Most genetic studies on height have focused on individuals of European descent. Now, RIKEN researchers have discovered dozens of gene variants specific to East Asians that underpin how tall people are.
The largest genetic study of human height in an Asian population has revealed dozens of rare DNA variants specific to people of the region1. The findings deepen our understanding of the complex interactions among genes that contribute to normal growth. They also highlight some of the similarities and differences underlying genetic determinants of height in different parts of the world.
Your height is largely determined by the DNA sequence variants that you inherited from your parents. There are thousands of genes that affect bone growth, cartilage development and other physiological processes. Scientists know this thanks to numerous large studies performed mostly on people of European descent. But since different populations typically harbor many unique genetic variants, the global picture of height genetics is far from complete.
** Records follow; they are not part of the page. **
(** * cat-facts-analyzer: a shallow embedding of [catfacts_analyzer.py]

    The script loads a list of cat facts from a JSON file, prints a short
    report with descriptive statistics of the fact lengths and saves a
    histogram of the lengths as an image.

    The embedding follows the script function by function:
    [load_facts], [compute_statistics], [plot_length_histogram], [main].
    Python values that the script computes with are modelled exactly:
    integers are unbounded ([Z]), and floats are binary64 numbers, every
    operation rounded to nearest, ties to even: the float that
    [statistics.mean] returns, and the bin edges that [numpy] computes
    for [plt.hist].  The console, the file system and the pyplot figure
    registry are threaded through an explicit state-and-exception
    monad. *)

From Stdlib Require Import ZArith QArith Qabs Qpower Lia Lqa Ascii String.
From Stdlib Require Import DecimalString DecimalPos DecimalZ.
From stdpp Require Import gmap strings list fin_maps.

Local Open Scope Z_scope.

(* ===================================================================== *)
(** * Exceptions *)
(* ===================================================================== *)

Inductive exn :=
  | ValueError            (* min() / max() of an empty sequence; bins that
                             cannot be made; an image format not known *)
  | StatisticsError       (* mean() of an empty sequence *)
  | OverflowError         (* int too large for a float *)
  | FileNotFoundError
  | FileExistsError
  | IsADirectoryError
  | NotADirectoryError
  | UnicodeDecodeError
  | JSONDecodeError
  | AttributeError        (* .get on a JSON value that is not an object *)
  | TypeError             (* subscript on an object that has none *)
  | KeyError
  | MalformedFacts        (* see [expect_facts] *)
  | BeyondInt64.          (* see [Numpy.asarray] *)

Inductive outcome (A : Type) :=
  | Ok (a : A)
  | Raise (e : exn).
Arguments Ok {A} a.
Arguments Raise {A} e.

#[global] Instance outcome_ret : MRet outcome := @Ok.
#[global] Instance outcome_bind : MBind outcome := λ A B f m,
  match m with
  | Ok a => f a
  | Raise e => Raise e
  end.

(** The exit status of the interpreter: 0 when [main] returns, 1 when an
    exception escapes. *)
Definition exit_code {A} (r : outcome A) : Z :=
  match r with
  | Ok _ => 0
  | Raise _ => 1
  end.

(* ===================================================================== *)
(** * Python numbers *)
(* ===================================================================== *)

Module Py.

(** A finite binary64 value, kept as the dyadic rational
    [fmant * 2 ^ fexp]. *)
Record float := Float { fmant : Z; fexp : Z }.

(** What a Python arithmetic expression of the script evaluates to: an
    [int] or a [float]. *)
Inductive number :=
  | PyInt (z : Z)
  | PyFloat (f : float).

Definition float_to_Q (f : float) : Q :=
  if 0 <=? fexp f
  then inject_Z (fmant f * 2 ^ fexp f)
  else Qmake (fmant f) (Z.to_pos (2 ^ (- fexp f))).

Definition number_to_Q (x : number) : Q :=
  match x with
  | PyInt z => inject_Z z
  | PyFloat f => float_to_Q f
  end.

(** [x / y] rounded to the nearest integer, ties to the even one
    ([y] positive). *)
Definition rne_div (x y : Z) : Z :=
  let q := x / y in
  let r := x mod y in
  match 2 * r ?= y with
  | Lt => q
  | Gt => q + 1
  | Eq => if Z.even q then q else q + 1
  end.

(** [floor (log2 (a / d))] for positive [a] and [d]. *)
Definition ilog2_fraction (a d : Z) : Z :=
  if d <=? a then Z.log2 (a / d) else - Z.log2_up ((d + a - 1) / a).

(** binary64: 53 significant bits, least exponent of the last place
    [-1074], values below [2 ^ 1024]. *)
Definition prec : Z := 53.
Definition emin : Z := -1074.
Definition emax : Z := 1024.

(** A mantissa that rounding carried to [2 ^ 53] moves to the next
    exponent. *)
Definition normalize (m e : Z) : float :=
  if Z.abs m =? 2 ^ prec then Float (m / 2) (e + 1) else Float m e.

(** Python's [int / int] and [float(Fraction(n, d))]: the quotient
    [n / d] ([d] positive) correctly rounded to binary64, round half to
    even; [None] stands for [OverflowError].  The sign of a zero result
    (a quotient below [2 ^ -1075] in magnitude) is not represented. *)
Definition float_of_fraction (n d : Z) : option float :=
  if n =? 0 then Some (Float 0 0) else
  let e := Z.max (ilog2_fraction (Z.abs n) d - (prec - 1)) emin in
  let m := if 0 <=? e then rne_div n (d * 2 ^ e) else rne_div (n * 2 ^ (- e)) d in
  if (emax - prec <? e) || ((e =? emax - prec) && (Z.abs m =? 2 ^ prec))
  then None
  else Some (normalize m e).

(** [float(z)] for an [int]. *)
Definition float_of_int (z : Z) : option float := float_of_fraction z 1.

(** A rational correctly rounded to binary64; [None] when the result is
    beyond the largest float. *)
Definition round (q : Q) : option float :=
  let r := Qred q in float_of_fraction (Qnum r) (Z.pos (Qden r)).

(** Float arithmetic: the exact result, rounded. *)
Definition fadd (x y : float) : option float := round (float_to_Q x + float_to_Q y).
Definition fsub (x y : float) : option float := round (float_to_Q x - float_to_Q y).
Definition fmul (x y : float) : option float := round (float_to_Q x * float_to_Q y).
Definition fdiv (x y : float) : option float := round (float_to_Q x / float_to_Q y).

(** [x <= y] and [x < y] on floats. *)
Definition fle (x y : float) : bool := Qle_bool (float_to_Q x) (float_to_Q y).
Definition flt (x y : float) : bool := negb (fle y x).

(** [str(z)] for an [int]: decimal digits with a leading minus sign. *)
Definition str_int (z : Z) : string := NilZero.string_of_int (Z.to_int z).

(** Two decimal digits, zero padded. *)
Definition two_digits (z : Z) : string :=
  (if z <? 10 then "0" else "") +:+ str_int z.

(** [format(f, ".2f")] for a float: the exact binary value rounded to
    two decimal places, round half to even; a negative value keeps its
    sign even when it rounds to zero. *)
Definition format_float_2f (f : float) : string :=
  let cents :=
    if 0 <=? fexp f then 100 * Z.abs (fmant f) * 2 ^ fexp f
    else rne_div (100 * Z.abs (fmant f)) (2 ^ (- fexp f)) in
  (if fmant f <? 0 then "-" else "")
    +:+ str_int (cents / 100) +:+ "." +:+ two_digits (cents mod 100).

(** [format(x, ".2f")]: an [int] is converted to a float first. *)
Definition format_2f (x : number) : outcome string :=
  match x with
  | PyFloat f => Ok (format_float_2f f)
  | PyInt z =>
      match float_of_int z with
      | Some f => Ok (format_float_2f f)
      | None => Raise OverflowError
      end
  end.

(** [len(l)]. *)
Definition len {A} (l : list A) : Z := Z.of_nat (length l).

(** [min(l)] and [max(l)] on a list of ints. *)
Definition min (l : list Z) : outcome Z :=
  match l with
  | [] => Raise ValueError
  | x :: xs => Ok (fold_left Z.min xs x)
  end.

Definition max (l : list Z) : outcome Z :=
  match l with
  | [] => Raise ValueError
  | x :: xs => Ok (fold_left Z.max xs x)
  end.

Definition sum (l : list Z) : Z := fold_left Z.add l 0.

(** [statistics.mean(data)] on a list of ints: the exact quotient
    [total / n] is returned as an [int] when it is integral and as the
    nearest float otherwise. *)
Definition mean (data : list Z) : outcome number :=
  let total := sum data in
  let n := len data in
  if n <? 1 then Raise StatisticsError
  else if total mod n =? 0 then Ok (PyInt (total / n))
  else match float_of_fraction total n with
       | Some f => Ok (PyFloat f)
       | None => Raise OverflowError
       end.

End Py.

(* ===================================================================== *)
(** * JSON values, facts and statistics *)
(* ===================================================================== *)

(** What [json.load] returns. *)
#[warnings="-register-all"]
Inductive json :=
  | JNull
  | JBool (b : bool)
  | JInt (z : Z)
  | JFloat (f : Py.float)
  | JStr (s : string)
  | JArr (l : list json)
  | JObj (o : gmap string json).

(** Python truth value, as tested by [if not facts]. *)
Definition truthy (j : json) : bool :=
  match j with
  | JNull => false
  | JBool b => b
  | JInt z => negb (z =? 0)
  | JFloat f => negb (Py.fmant f =? 0)
  | JStr s => negb (String.eqb s "")
  | JArr l => match l with [] => false | _ => true end
  | JObj o => negb (bool_decide (o = ∅))
  end.
(** * drizzlepac.hlautils.pipeline_poller_utils

    A shallow embedding of [pipeline_poller_utils.py]: the filter
    normaliser, the tree builder, the product parser, the dispatcher and
    the four filename generators, with the properties of the module's
    specification stated over them.

    Modelling conventions.
    - A Python [str] is a [string]; the case mappings and the whitespace
      test are those of ASCII text (code units above 127 are left alone by
      [lower]/[upper] and are not whitespace).
    - A Python [int] is a [Z]; loop counters that start at 0 and are only
      incremented are [nat].
    - A Python [dict] is an association list in insertion order;
      [d[k] = v] keeps the position of a key that is already present.
    - A raised exception is the [Raise] branch of [result]. *)

From Stdlib Require Import List String Ascii ZArith Arith Lia Bool Permutation.
From Stdlib Require Import Numbers.DecimalString Numbers.DecimalNat Numbers.DecimalFacts.
Import ListNotations.

Local Open Scope list_scope.
Local Open Scope string_scope.

(** ** Exceptions *)

Inductive exn : Type :=
| IndexError
| KeyError (key : string)
| UnboundLocalError (name : string).

Inductive result (A : Type) : Type :=
| Ok (a : A)
| Raise (e : exn).

Arguments Ok {A} a.
Arguments Raise {A} e.

Definition bind {A B : Type} (m : result A) (f : A -> result B) : result B :=
  match m with
  | Ok a => f a
  | Raise e => Raise e
  end.

Notation "x <- m ;; k" := (bind m (fun x => k))
  (at level 61, m at next level, right associativity).

(** ** Python string primitives *)

Module PyStr.

(** [c.lower()] on one ASCII character. *)
Definition lower_ascii (c : ascii) : ascii :=
  let n := nat_of_ascii c in
  if ((65 <=? n) && (n <=? 90))%nat then ascii_of_nat (n + 32) else c.

(** [c.upper()] on one ASCII character. *)
Definition upper_ascii (c : ascii) : ascii :=
  let n := nat_of_ascii c in
  if ((97 <=? n) && (n <=? 122))%nat then ascii_of_nat (n - 32) else c.

Fixpoint map_str (f : ascii -> ascii) (s : string) : string :=
  match s with
  | EmptyString => EmptyString
  | String c t => String (f c) (map_str f t)
  end.

(** [s.lower()], [s.upper()] *)
Definition lower (s : string) : string := map_str lower_ascii s.
Definition upper (s : string) : string := map_str upper_ascii s.

(** [s.startswith(p)] *)
Definition startswith (s p : string) : bool := String.prefix p s.

(** [p in s] *)
Fixpoint contains (p s : string) : bool :=
  String.prefix p s ||
  match s with
  | EmptyString => false
  | String _ t => contains p t
  end.

(** [s[:n]] for [0 <= n] *)
Fixpoint take (n : nat) (s : string) : string :=
  match n, s with
  | S n', String c t => String c (take n' t)
  | _, _ => EmptyString
  end.

(** [s[n:]] for [0 <= n] *)
Fixpoint drop (n : nat) (s : string) : string :=
  match n, s with
  | S n', String _ t => drop n' t
  | _, _ => s
  end.

(** [s[i:j]] for [0 <= i <= j] *)
Definition slice (i j : nat) (s : string) : string := take (j - i) (drop i s).

(** [s[:k]] for any integer [k]: a negative bound counts from the end. *)
Definition slice_to (k : Z) (s : string) : string :=
  if (k <? 0)%Z
  then take (Z.to_nat (Z.of_nat (String.length s) + k)) s
  else take (Z.to_nat k) s.

(** [s.endswith(p)] *)
Definition endswith (s p : string) : bool :=
  (String.length p <=? String.length s)%nat &&
  String.eqb (drop (String.length s - String.length p) s) p.

(** [s.find(c)] for a one-character [c]: the first index, or -1. *)
Fixpoint find (c : ascii) (s : string) : Z :=
  match s with
  | EmptyString => (-1)%Z
  | String a t =>
      if Ascii.eqb a c then 0%Z
      else let r := find c t in
           if (r <? 0)%Z then (-1)%Z else (r + 1)%Z
  end.

(** [s.split(c)] for a one-character separator [c]. *)
Fixpoint split (c : ascii) (s : string) : list string :=
  match s with
  | EmptyString => [EmptyString]
  | String a t =>
      if Ascii.eqb a c then EmptyString :: split c t
      else match split c t with
           | h :: r => String a h :: r
           | [] => [String a EmptyString]
           end
  end.

(** The ASCII characters on which [str.isspace] holds. *)
Definition is_space (c : ascii) : bool :=
  let n := nat_of_ascii c in
  (((9 <=? n) && (n <=? 13)) || ((28 <=? n) && (n <=? 32)))%nat.

(** [s.split()]: [tok] is the field being read. *)
Fixpoint split_ws_go (tok s : string) : list string :=
  match s with
  | EmptyString =>
      match tok with EmptyString => [] | _ => [tok] end
  | String a t =>
      if is_space a
      then match tok with
           | EmptyString => split_ws_go EmptyString t
           | _ => tok :: split_ws_go EmptyString t
           end
      else split_ws_go (tok ++ String a EmptyString) t
  end.

Definition split_ws (s : string) : list string := split_ws_go EmptyString s.

(** [sep.join(l)] *)
Definition join (sep : string) (l : list string) : string := String.concat sep l.

(** [c * n] for a one-character string [c] ([n <= 0] gives the empty string). *)
Fixpoint repeat_char (c : ascii) (n : nat) : string :=
  match n with
  | O => EmptyString
  | S n' => String c (repeat_char c n')
  end.

(** [str(n)] for a non-negative integer. *)
Definition str_nat (n : nat) : string := NilEmpty.string_of_uint (Nat.to_uint n).

(** [str(z)] *)
Definition str_int (z : Z) : string :=
  if (z <? 0)%Z then String "-" (str_nat (Z.abs_nat z)) else str_nat (Z.to_nat z).

(** [s.rjust(w, '0')]: the zero fill of a format field of width [w]. *)
Definition zero_fill (w : nat) (s : string) : string :=
  repeat_char "0" (w - String.length s) ++ s.

(** ["{:02d}".format(n)] for a non-negative integer. *)
Definition format_02d_nat (n : nat) : string := zero_fill 2 (str_nat n).

(** ["{:02d}".format(z)]: the sign comes first and counts in the width. *)
Definition format_02d (z : Z) : string :=
  if (z <? 0)%Z then String "-" (zero_fill 1 (str_nat (Z.abs_nat z)))
  else format_02d_nat (Z.to_nat z).

End PyStr.

(** ** Python lists *)

Module PyList.

(** [l[i]] for [0 <= i] *)
Definition index {A : Type} (l : list A) (i : nat) : result A :=
  match nth_error l i with
  | Some a => Ok a
  | None => Raise IndexError
  end.

(** [l[-1]] *)
Definition last_item {A : Type} (l : list A) : result A :=
  match rev l with
  | a :: _ => Ok a
  | [] => Raise IndexError
  end.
To help fill in that picture for East Asia, Yoichiro Kamatani, the former head of the Laboratory for Statistical Analysis at the RIKEN Center for Integrative Medical Sciences (IMS), Masato Akiyama, who is also at the IMS, and their colleagues turned to the BioBank Japan Project, a collection of genetic and clinical data collected from nearly 200,000 individuals living across the country. They had previously mined this scientific treasure trove to better understand the genetics of body mass index and various traits linked to human disease. In their latest effort, the group searched for connections between adult height and some 28 million different sites across the genome.
They described a total of 573 height-associated variants, including 64 occurring at low frequencies in the Japanese population. These rare variants-many of which appear to be specific to East Asians-were mostly linked to genes involved in increasing height, whereas rare variants found in Europeans tend to have the opposite effect and constrain height.
“The genetic architecture of human height is generally similar between Japanese and European populations,” says Kamatani. “However, we have successfully identified rare and low-frequency height-associated variants specific to the East Asian population.”
The result suggests that Japanese and European populations may have been under different evolutionary pressures in their distant pasts. “We suspect that differences in lifestyle, such as staple foods, might be relevant to the different selection pressures,” says Kamatani, who now runs a laboratory at the University of Tokyo while maintaining a visiting researcher position at RIKEN.
“We hope our result will lead researchers to develop new methods expanding our genetic knowledge on population structure and population-specific selection pressures on complex human traits,” he adds.